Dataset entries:
Start of Block

(** Running the same update on its own result. *)
Lemma update_content_again upd del c : clean upd → NoDup upd.*1 →
  update_content upd del (update_content upd del c).1 = ((update_content upd del c).1, false).
Proof.
  intros Hc Hnd.
  assert (Hpc : pairs_changed upd (list_to_set del) (argument_pairs (update_content upd del c).1) = false).
  { rewrite update_content_pairs by done. by apply update_pairs_settled. }
  rewrite (update_content_eq upd del (update_content upd del c).1), Hpc. f_equal.
  rewrite (update_content_eq upd del c) at 2. cbn [fst]. do 2 f_equal.
  unfold new_lines at 1.
  rewrite (filter_none (missing _)), app_nil_r.
  2: { unfold pairs_changed in Hpc. by apply orb_false_iff in Hpc as [_ Hm]. }
  rewrite update_content_lines by done. apply sort_Strings_perm_eq.
  set (ls := new_lines _ _ _). transitivity (sort_Strings ls); [|apply sort_Strings_Permutation].
  rewrite list_omap_fixed; [done|]. intros l Hl.
  rewrite sort_Strings_Permutation in Hl. by eapply new_lines_fixed.
Qed.

(** ** Lemmas: the file system *)

Section Update.
Context `{OSEnvOk}.

Lemma read_or_empty_run p w r w' : read_or_empty p w = (r, w') →
  w' = w ∧ match r with Ok d => d = contents w p | Err e => e ≠ ErrNotExist end.
Proof.
  unfold read_or_empty. intros [(x & w1 & E1 & E2)|(e & E & ->)]%io_bind_inv.
  - unfold io_try in E1. destruct (os_ReadFile p w) as [r0 w0] eqn:E0. injection E1 as <- <-.
    apply os_ReadFile_run in E0 as [-> Hr]. unfold contents. destruct r0 as [d|e].
    + destruct Hr as (f & -> & <-). by injection E2 as <- <-.
    + case_bool_decide as He; injection E2 as <- <-; (split; [done|]).
      * destruct Hr as [Hr|[-> _]]; [|done]. subst e.
        by destruct (os_fail_exists OpRead p); [by right; left|].
      * done.
  - unfold io_try in E. by destruct (os_ReadFile p w).
Qed.

Lemma UpdateServiceArguments_run s svc upd del w r w' :
  UpdateServiceArguments s svc upd del w = (r, w') →
  let file := argumentsFileForService s svc in
  let tmp := os_temp (w_files w) (filepath_Dir file) in
  tmp ≠ file →
  (∃ e, r = Err e ∧ ∀ p, p ≠ tmp → w_files w' !! p = w_files w !! p) ∨
  (upd = [] ∧ del = [] ∧ r = Ok false ∧ w' = w) ∨
  ((upd ≠ [] ∨ del ≠ []) ∧
   r = Ok (update_content upd del (contents w file)).2 ∧
   w_files w' = <[file := written (update_content upd del (contents w file)).1 384]> (w_files w)).
Proof.
  intros E file tmp Hne. unfold UpdateServiceArguments in E.
  destruct (_ && _) eqn:Hemp.
  { apply andb_true_iff in Hemp as [H1%Nat.eqb_eq%nil_length_inv H2%Nat.eqb_eq%nil_length_inv].
    injection E as <- <-. right. by left. }
  assert (Hsome : upd ≠ [] ∨ del ≠ []).
  { destruct upd, del; try done; [right|left..]; done. }
  apply io_bind_inv in E as [(d & w1 & Er & E)|(e & Er & ->)];
    unfold io_wrapf in Er; destruct (read_or_empty _ w) as [r0 w0] eqn:E0;
    apply read_or_empty_run in E0 as [-> Hr0]; destruct r0; simplify_eq/=.
  2: { left. eauto. }
  destruct (update_content upd del _) as [content changed] eqn:Eu. simpl.
  apply io_bind_inv in E as [([] & w2 & Ew & E)|(e & Ew & ->)];
    unfold io_wrapf in Ew; fold file in Ew;
    destruct (WriteFile file content 384 w1) as [r1 w3] eqn:E1;
    apply WriteFile_run in E1 as [_ Hw]; destruct (Hw Hne) as [(e' & -> & He)|[-> Hf]]; simplify_eq/=.
  - injection E as <- <-. right. right. done.
  - left. eauto.
Qed.

Lemma contents_insert (w w' : World) p d mode : w_files w' = <[p := written d mode]> (w_files w) →
  contents w' p = d.
Proof. unfold contents. intros ->. by rewrite lookup_insert_eq. Qed.

(** What a successful update means for the pairs of the file, and what it reports. *)
Lemma update_pairs_Ok s svc upd del w changed w' :
  UpdateServiceArguments s svc upd del w = (Ok changed, w') →
  let file := argumentsFileForService s svc in
  os_temp (w_files w) (filepath_Dir file) ≠ file → clean upd →
  argument_pairs (contents w' file) ≡ₚ
    update_pairs upd (list_to_set del) (argument_pairs (contents w file)) ∧
  (changed = true ↔ ¬ argument_pairs (contents w' file) ≡ₚ argument_pairs (contents w file)) ∧
  (∀ p, p ≠ file → w_files w' !! p = w_files w !! p).
Proof.
  intros E file Hne Hc.
  destruct (UpdateServiceArguments_run _ _ _ _ _ _ _ E Hne)
    as [(e & ? & _)|[(-> & -> & [= ->] & ->)|(_ & [= ->] & Hf)]]; [done| |].
  - split_and!; [| |done].
    + by rewrite (pairs_changed_false [] (list_to_set [])) by apply pairs_changed_nil.
    + split; [done|]. intros Hn. by destruct Hn.
  - fold file in Hf |- *.
    assert (Hp : argument_pairs (contents w' file) ≡ₚ
      update_pairs upd (list_to_set del) (argument_pairs (contents w file))).
    { erewrite contents_insert by done. by apply update_content_pairs. }
    split_and!; [done| |].
    + rewrite Hp, update_content_eq. cbn [snd]. split; [apply pairs_changed_true|].
      intros Hn. apply not_false_iff_true. intros Hf'. apply Hn. by rewrite pairs_changed_false.
    + intros p Hp'. rewrite Hf. by rewrite lookup_insert_ne.
Qed.

Lemma update_other s svc upd del w changed w' p :
  UpdateServiceArguments s svc upd del w = (Ok changed, w') →
  os_temp (w_files w) (filepath_Dir (argumentsFileForService s svc)) ≠ argumentsFileForService s svc →
  p ≠ argumentsFileForService s svc → w_files w' !! p = w_files w !! p.
Proof.
  intros E Hne Hp. destruct (UpdateServiceArguments_run _ _ _ _ _ _ _ E Hne)
    as [(e & ? & _)|[(_ & _ & _ & ->)|(_ & _ & ->)]]; [done|done|]. by apply lookup_insert_ne.
Qed.

(** [UpdateServiceArguments] does to the meaning of the arguments file exactly what
    its contract says: on success the (key, value) pairs of the file are the old ones
    with every updated key carrying its new value, every deleted key gone and the
    missing updated keys added; the returned flag is true exactly when the pairs
    changed; no other file changes.  On an error every file but the temporary one is
    as before. *)
Theorem UpdateServiceArguments_correct s svc upd del w r w' :
  UpdateServiceArguments s svc upd del w = (r, w') →
  let file := argumentsFileForService s svc in
  let tmp := os_temp (w_files w) (filepath_Dir file) in
  tmp ≠ file → clean upd →
  match r with
  | Err _ => ∀ p, p ≠ tmp → w_files w' !! p = w_files w !! p
  | Ok changed =>
      argument_pairs (contents w' file) ≡ₚ
        update_pairs upd (list_to_set del) (argument_pairs (contents w file)) ∧
      (changed = true ↔ ¬ argument_pairs (contents w' file) ≡ₚ argument_pairs (contents w file)) ∧
      (∀ p, p ≠ file → w_files w' !! p = w_files w !! p)
  end.
Proof.
  intros E file tmp Hne Hc. destruct r as [changed|e]; [by apply update_pairs_Ok in E|].
  by destruct (UpdateServiceArguments_run _ _ _ _ _ _ _ E Hne)
    as [(? & _ & He)|[(_ & _ & ? & _)|(_ & ? & _)]].
Qed.

(** The result does not depend on the order in which the update map is iterated over,
    nor on the order of the delete list: file system and returned values are equal. *)
Theorem UpdateServiceArguments_order s svc upd upd' del del' w :
  upd ≡ₚ upd' → NoDup upd.*1 → del ≡ₚ del' →
  UpdateServiceArguments s svc upd del w = UpdateServiceArguments s svc upd' del' w.
Proof.
  intros Hu Hnd Hd. unfold UpdateServiceArguments.
  rewrite (Permutation_length Hu), (Permutation_length Hd).
  assert (Hm : to_map upd = to_map upd') by (by apply list_to_map_proper).
  assert (Hs : list_to_set del = (list_to_set del' : gset string)).
  { apply set_eq. intros x. rewrite !elem_of_list_to_set. by rewrite Hd. }
  assert (Hc : ∀ c, update_content upd del c = update_content upd' del' c).
  2: { destruct (_ && _); [done|]. unfold mbind at 1 3, io_bind at 1 3.
       destruct (io_wrapf _ _ (read_or_empty _) w) as [[d|e] w1]; [|done]. by rewrite Hc. }
  intros c. rewrite !update_content_eq, Hs. unfold pairs_changed, new_lines. rewrite Hm. f_equal.
  - do 2 f_equal. apply sort_Strings_perm_eq. apply Permutation_app; [done|].
    apply Permutation_map. by apply filter_bool_Permutation.
  - f_equal. apply eq_true_iff_eq. rewrite !existsb_elem. by setoid_rewrite Hu.
Qed.

(** An update that succeeded has nothing left to do the next time, also when other files
    changed in between. *)
Lemma update_again s svc upd del w changed w1 w1' r2 w2 :
  UpdateServiceArguments s svc upd del w = (Ok changed, w1) →
  UpdateServiceArguments s svc upd del w1' = (r2, w2) →
  let file := argumentsFileForService s svc in
  w_files w1' !! file = w_files w1 !! file →
  os_temp (w_files w) (filepath_Dir file) ≠ file →
  os_temp (w_files w1') (filepath_Dir file) ≠ file →
  clean upd → NoDup upd.*1 →
  (∃ e, r2 = Err e) ∨ (r2 = Ok false ∧ w_files w2 = w_files w1').
Proof.
  intros E1 E2 file Hsame H1 H2 Hc Hnd.
  assert (Hcont : contents w1' file = contents w1 file) by (unfold contents; by rewrite Hsame).
  destruct (UpdateServiceArguments_run _ _ _ _ _ _ _ E2 H2)
    as [(e & -> & _)|[(-> & -> & -> & ->)|(Hne & -> & Hf2)]]; [by eauto|by right|right].
  destruct (UpdateServiceArguments_run _ _ _ _ _ _ _ E1 H1)
    as [(e & ? & _)|[(? & ? & _)|(_ & _ & Hf1)]]; [done|naive_solver|].
  fold file in Hf1, Hf2 |- *. rewrite Hcont, (contents_insert w w1 file _ _ Hf1) in Hf2 |- *.
  rewrite (update_content_again upd del (contents w file) Hc Hnd) in Hf2 |- *. cbn [fst snd] in *.
  split; [done|]. rewrite Hf2. apply insert_id. by rewrite Hsame, Hf1, lookup_insert_eq.
Qed.

(** Updating is idempotent: after a successful update, the same update either fails
    in the file system or reports no change and leaves every file as it is. *)
Theorem UpdateServiceArguments_idempotent s svc upd del w changed w1 r2 w2 :
  UpdateServiceArguments s svc upd del w = (Ok changed, w1) →
  UpdateServiceArguments s svc upd del w1 = (r2, w2) →
  let file := argumentsFileForService s svc in
  os_temp (w_files w) (filepath_Dir file) ≠ file →
  os_temp (w_files w1) (filepath_Dir file) ≠ file →
  clean upd → NoDup upd.*1 →
  (∃ e, r2 = Err e) ∨ (r2 = Ok false ∧ w_files w2 = w_files w1).
Proof. intros E1 E2. by apply (update_again _ _ _ _ _ _ _ _ _ _ E1 E2). Qed.

(** The value of a key in a list of pairs: the first one. *)
Fixpoint find_pair (k : string) (ps : list (string * string)) : string :=
  match ps with
  | [] => EmptyString
  | (k', v) :: ps => if k' ==? k then v else find_pair k ps
  end.

Lemma find_argument_pair k lines : find_argument k lines = find_pair k (map ParseArgumentLine lines).
Proof.
  induction lines as [|l lines IH]; [done|]. simpl. destruct (ParseArgumentLine l) as [k' v].
  by rewrite IH.
Qed.

Lemma find_pair_uniform k v ps : k ∈ ps.*1 → (∀ v', (k, v') ∈ ps → v' = v) → find_pair k ps = v.
Proof.
  induction ps as [|[k' v'] ps IH]; [set_solver|]. intros Hk Hv. simpl. case_bool_decide as Hkk.
  - subst k'. apply Hv. by left.
  - apply IH; [set_solver|]. intros v0 Hin. apply Hv. by right.
Qed.
Lemma find_pair_absent k ps : k ∉ ps.*1 → find_pair k ps = EmptyString.
Proof.
  induction ps as [|[k' v'] ps IH]; [done|]. intros Hk. simpl.
  case_bool_decide; [set_solver|]. apply IH. set_solver.
Qed.

Lemma GetServiceArgument_eq s svc k w :
  os_fail OpRead (argumentsFileForService s svc) = None →
  is_Some (w_files w !! argumentsFileForService s svc) →
  GetServiceArgument s svc k w =
    (Ok (find_pair k (argument_pairs (contents w (argumentsFileForService s svc)))), w).
Proof.
  intros Hr [f Hf]. unfold GetServiceArgument, mbind, io_bind, io_wrapf, os_ReadFile, os_call,
    existing, get_files, mbind, io_bind. rewrite Hr. cbn. rewrite Hf. cbn.
  unfold contents, argument_pairs. by rewrite Hf, find_argument_pair.
Qed.

Lemma update_pairs_lookup upd del ps k v : NoDup upd.*1 → (k, v) ∈ upd →
  k ∈ (update_pairs upd del ps).*1 ∧ (∀ v', (k, v') ∈ update_pairs upd del ps → v' = v).
Proof.
  intros Hnd Hin. pose proof (elem_of_list_to_map_1 upd k v Hnd Hin) as Hm. split.
  - pose proof (update_pairs_settled upd del ps Hnd) as Hs. unfold pairs_changed in Hs.
    apply orb_false_iff in Hs as [_ Hs]. rewrite existsb_none in Hs. specialize (Hs _ Hin).
    unfold missing in Hs. apply bool_decide_eq_false in Hs. by apply dec_stable in Hs.
  - intros v' [[_ E]|[(_ & E & _)|[_ Hin']]]%elem_of_update_pairs; unfold to_map in *;
      [congruence..|]. pose proof (elem_of_list_to_map_1 upd k v' Hnd Hin'). congruence.
Qed.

End of Block

## Work request
Return, exactly as they stand, the lines from the start of the records above through the line with "rewrite update_content_pairs by", both ends included, and no other lines.

## Exercise response
(** Running the same update on its own result. *)
Lemma update_content_again upd del c : clean upd → NoDup upd.*1 →
  update_content upd del (update_content upd del c).1 = ((update_content upd del c).1, false).
Proof.
  intros Hc Hnd.
  assert (Hpc : pairs_changed upd (list_to_set del) (argument_pairs (update_content upd del c).1) = false).
  { rewrite update_content_pairs by done. by apply update_pairs_settled. }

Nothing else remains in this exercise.